RESULTS: Seven frequent SNPs were identified in the NAT2 gene (rs1041983, rs1801280, rs1799929, rs1799930, rs1208, rs1799931, rs2552), along with 16 frequent SNPs in the SLCO1B1 gene (rs2306283, rs11045818, rs11045819, rs4149056, rs4149057, rs2291075, rs201722521, rs11045852, rs11045854, rs756393362, rs11045859, rs74064211, rs201556175, rs34671512, rs71581985, rs4149085).
CONCLUSIONS: Genetic variations in NAT2 and SLCO1B1 can affect the metabolism of INH and RIF, respectively. A better understanding of the pharmacogenetic profile in the study population may facilitate the design of more personalized and effective TB treatment strategies. Further research is needed to directly correlate these genetic markers with clinical outcomes in TB patients.
方法:从30名18-40岁的伊朗健康成年人中收集DNA样本。通过WES确定NAT2和SLCO1B1基因中单核苷酸多态性(SNP)的等位基因频率。

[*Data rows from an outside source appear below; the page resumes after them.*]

Lemma build_indices_flattens_faces_witness :
  let mNumFaces := 2 in
  let mFaces := [[0; 1; 2]; [2; 1; 65539; 7]] in
  mNumFaces = Z.of_nat (length mFaces) /\
  3 * mNumFaces < 2 ^ 32 /\
  Forall (fun f => (3 <= length f)%nat) mFaces /\
  exists b,
    Mesh.build_indices mNumFaces mFaces = Some b /\
    Mesh.indices b = concat (map triangle mFaces) /\
    Z.of_nat (length (Mesh.indices b)) = 3 * mNumFaces /\
    Mesh.sphereIndexCount b = Z.of_nat (length (Mesh.indices b)) /\
    Mesh.Width b = 2 * Z.of_nat (length (Mesh.indices b)) /\
    (Forall (fun f => length f = 3%nat /\ Forall (fun v => 0 <= v < 2 ^ 16) f) mFaces ->
     Mesh.indices b = concat mFaces).
Proof.
  cbv zeta.
  assert (Hall : Forall (fun f : list Z => (3 <= length f)%nat)
                   [[0; 1; 2]; [2; 1; 65539; 7]])
    by (repeat constructor; simpl; lia).
  split; [reflexivity|]. split; [lia|]. split; [exact Hall|].
  apply (build_indices_flattens_faces 2 [[0; 1; 2]; [2; 1; 65539; 7]]);
    [reflexivity|lia|exact Hall].
Defined.

Lemma build_indices_needs_three_indices_per_face_witness :
  let mNumFaces := 2 in
  let mFaces := [[0; 1; 2]; [2; 1]] in
  let j := 1%nat in
  let f := [2; 1] in
  mNumFaces = Z.of_nat (length mFaces) /\
  mNumFaces < 2 ^ 32 /\
  mFaces !! j = Some f /\ (length f < 3)%nat /\
  Mesh.build_indices mNumFaces mFaces = None.
Proof.
  cbv zeta.
  split; [reflexivity|]. split; [lia|]. split; [reflexivity|]. split; [simpl; lia|].
  apply (build_indices_needs_three_indices_per_face 2 [[0; 1; 2]; [2; 1]] 1 [2; 1]);
    [reflexivity|lia|reflexivity|simpl; lia].
Defined.

Lemma FindMemoryType_first_fit_witness :
  let mp := VK.mkMemProperties 3 [1; 6; 7] in
  let typeFilter := 6 in
  let properties := 2 in
  0 <= VK.memoryTypeCount mp <= VK.VK_MAX_MEMORY_TYPES /\
  (Z.to_nat (VK.memoryTypeCount mp) <= length (VK.memoryTypes mp))%nat /\
  exists r log,
    VK.FindMemoryType mp typeFilter properties = Some (r, log) /\
    ((exists j : nat,
         r = Z.of_nat j /\ r < VK.memoryTypeCount mp /\ log = [] /\
         suitable_memory_type mp typeFilter properties j /\
         forall m, (m < j)%nat -> ~ suitable_memory_type mp typeFilter properties m)
     \/ (r = 2 ^ 32 - 1 /\
         log = ["Failed to find suitable memory type!"%string] /\
         forall m, Z.of_nat m < VK.memoryTypeCount mp ->
                   ~ suitable_memory_type mp typeFilter properties m)).
Proof.
  intros mp typeFilter properties.
  assert (Hc : 0 <= VK.memoryTypeCount mp <= VK.VK_MAX_MEMORY_TYPES)
    by (unfold VK.VK_MAX_MEMORY_TYPES; simpl; lia).
  assert (Hl : (Z.to_nat (VK.memoryTypeCount mp) <= length (VK.memoryTypes mp))%nat)
    by (simpl; lia).
  split; [exact Hc|]. split; [exact Hl|].
  exact (FindMemoryType_first_fit mp typeFilter properties Hc Hl).
Defined.

Lemma find_queue_families_first_match_witness :
  let queueFamilies := [VK.mkFamily 2 0 1; VK.mkFamily 3 0 1; VK.mkFamily 4 0 0] in
  let q := VK.mkIndices 1 2 in
  Z.of_nat (length queueFamilies) < 2 ^ 32 /\
  VK.find_queue_families 0 queueFamilies (VK.mkIndices VK.NONE VK.NONE) = inl q /\
  first_family graphics_capable queueFamilies (VK.graphicsFamily q)
  /\ first_family presentable queueFamilies (VK.presentFamily q)
  /\ (forall (j : nat) f,
        queueFamilies !! j = Some f ->
        VK.presentSupport f = VK.VK_TRUE ->
        VK.presentFamily q <> Z.of_nat j).
Proof.
  intros queueFamilies q.
  assert (Hn : Z.of_nat (length queueFamilies) < 2 ^ 32) by (simpl; lia).
  assert (Hq : VK.find_queue_families 0 queueFamilies (VK.mkIndices VK.NONE VK.NONE)
               = inl q) by (vm_compute; reflexivity).
  split; [exact Hn|]. split; [exact Hq|].
  exact (find_queue_families_first_match queueFamilies q Hn Hq).
Defined.

Lemma select_physical_device_first_eligible_witness :
  let vkDeviceReqExts := ["VK_KHR_swapchain"%string] in
  let physicalDevices :=
    [VK.mkPhysicalDevice 11 0 0 ["VK_KHR_maintenance1"%string] [VK.mkFamily 1 0 0];
     VK.mkPhysicalDevice 12 0 0 ["VK_KHR_swapchain"%string]
       [VK.mkFamily 2 0 1; VK.mkFamily 3 0 1; VK.mkFamily 4 0 0]] in
  let physicalDevice := 12 in
  let q := VK.mkIndices 1 2 in
  Forall (fun d => Z.of_nat (length (VK.queueFamilies d)) < 2 ^ 32) physicalDevices /\
  VK.select_physical_device vkDeviceReqExts physicalDevices
  = VK.Selected physicalDevice q /\
  exists (k : nat) d,
    physicalDevices !! k = Some d /\
    VK.handle d = physicalDevice /\
    physicalDevice <> VK.VK_NULL_HANDLE /\
    eligible_device vkDeviceReqExts d /\
    (exists fg, VK.queueFamilies d !! Z.to_nat (VK.graphicsFamily q) = Some fg
                /\ graphics_capable fg) /\
    (exists fp, VK.queueFamilies d !! Z.to_nat (VK.presentFamily q) = Some fp
                /\ presentable fp) /\
    forall (j : nat) d', (j < k)%nat -> physicalDevices !! j = Some d' ->
                         ~ eligible_device vkDeviceReqExts d'.
Proof.
  intros req devs h q.
  assert (Hall : Forall (fun d => Z.of_nat (length (VK.queueFamilies d)) < 2 ^ 32) devs)
    by (repeat constructor; simpl; lia).
  assert (Hs : VK.select_physical_device req devs = VK.Selected h q)
    by (vm_compute; reflexivity).
  split; [exact Hall|]. split; [exact Hs|].
  exact (select_physical_device_first_eligible req devs h q Hall Hs).
Defined.

Lemma select_physical_device_exit_codes_witness :
  let vkDeviceReqExts := ["VK_KHR_swapchain"%string] in
  let physicalDevices :=
    [VK.mkPhysicalDevice 12 0 0 ["VK_KHR_swapchain"%string]
       [VK.mkFamily 1 0 1; VK.mkFamily 1 (-3) 0]] in
  let code := VK.EXIT_SUCCESS in
  let log := ["Physical Device Surface Support failed."%string] in
  VK.select_physical_device vkDeviceReqExts physicalDevices = VK.Exit code log /\
  ((code = VK.EXIT_SUCCESS
    /\ log = ["Physical Device Surface Support failed."%string]
    /\ exists d f, In d physicalDevices /\ In f (VK.queueFamilies d)
                   /\ VK.vrSupportKHR f <> VK.VK_SUCCESS)
   \/ (code = EXIT_FAILURE
       /\ (log = ["Enumerate Devices extensions count failed!"%string]
           \/ log = ["Enumerate Devices extensions failed!"%string]
           \/ log = ["No suitable PhysicalDevice found."%string]))).
Proof.
  intros req devs code log.
  assert (Hs : VK.select_physical_device req devs = VK.Exit code log)
    by (vm_compute; reflexivity).
  split; [exact Hs|].
  exact (select_physical_device_exit_codes req devs code log Hs).
Defined.

Lemma SubmitTextureToGPU_needs_an_extent_per_level_witness :
  let d := idle_device in
  let MipLevels := 3 in
  let _extents := [SA.mkVec2ui 2 2; SA.mkVec2ui 1 1] in
  let _totalSize := 20 in
  let _channelNum := 4 in
  let _data := Some (replicate 20 Byte.x00) in
  let _stateAfter := Upload.D3D12_RESOURCE_STATE_PIXEL_SHADER_RESOURCE in
  let map_ok := true in
  Z.of_nat (length _extents) < MipLevels < 2 ^ 16 /\
  Upload.SubmitTextureToGPU d MipLevels _extents _totalSize _channelNum _data
    _stateAfter false map_ok
  = Upload.Undefined.
Proof.
  intros d MipLevels _extents _totalSize _channelNum _data _stateAfter map_ok.
  assert (HM : Z.of_nat (length _extents) < MipLevels < 2 ^ 16)
    by (unfold MipLevels; simpl; lia).
  split; [exact HM|].
  exact (SubmitTextureToGPU_needs_an_extent_per_level d MipLevels _extents
           _totalSize _channelNum _data _stateAfter map_ok HM).
Defined.

Lemma GenerateMipMaps_chain_ends_at_1x1_witness :
  let W := 5 in
  let H := 3 in
  let data : list Byte.byte := [] in
  let t := 7 in
  let c := 4 in
  let l := 1 in
  let ok : nat -> nat -> bool := fun _ _ => true in
  1 <= W < 2 ^ 32 /\ 1 <= H < 2 ^ 32 /\
  exists r,
    Mip.GenerateMipMaps (SA.mkVec2ui W H) data t c l ok = Some r /\
    last (Mip.outExtents r) = Some (SA.mkVec2ui 1 1) /\
    forall (i : nat) e,
      (S i < length (Mip.outExtents r))%nat ->
      Mip.outExtents r !! i = Some e ->
      2 <= Z.max (SA.x e) (SA.y e).
Proof.
  cbv zeta.
  split; [lia|]. split; [lia|].
  apply (GenerateMipMaps_chain_ends_at_1x1 5 3 [] 7 4 1 (fun _ _ => true)); lia.
Defined.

结果:在NAT2基因中鉴定出七个常见的SNP(rs1041983,rs1801280,rs1799929,rs1799930,rs1208,rs1799931,rs2552),以及SLCO1B1基因中的16个常见SNPs(rs2306283,rs11045818,rs11045819,rs4149056,rs4149057,rs2291075,rs201722521,rs11045852,rs45110854,rs756393362,rs11045859,r15s2014064srs
结论:NAT2和SLCO1B1的遗传变异可影响INH和RIF的代谢,分别。更好地了解研究人群中的药物遗传学特征可能有助于设计更个性化和有效的结核病治疗策略。需要进一步的研究将这些遗传标记与结核病患者的临床结果直接相关。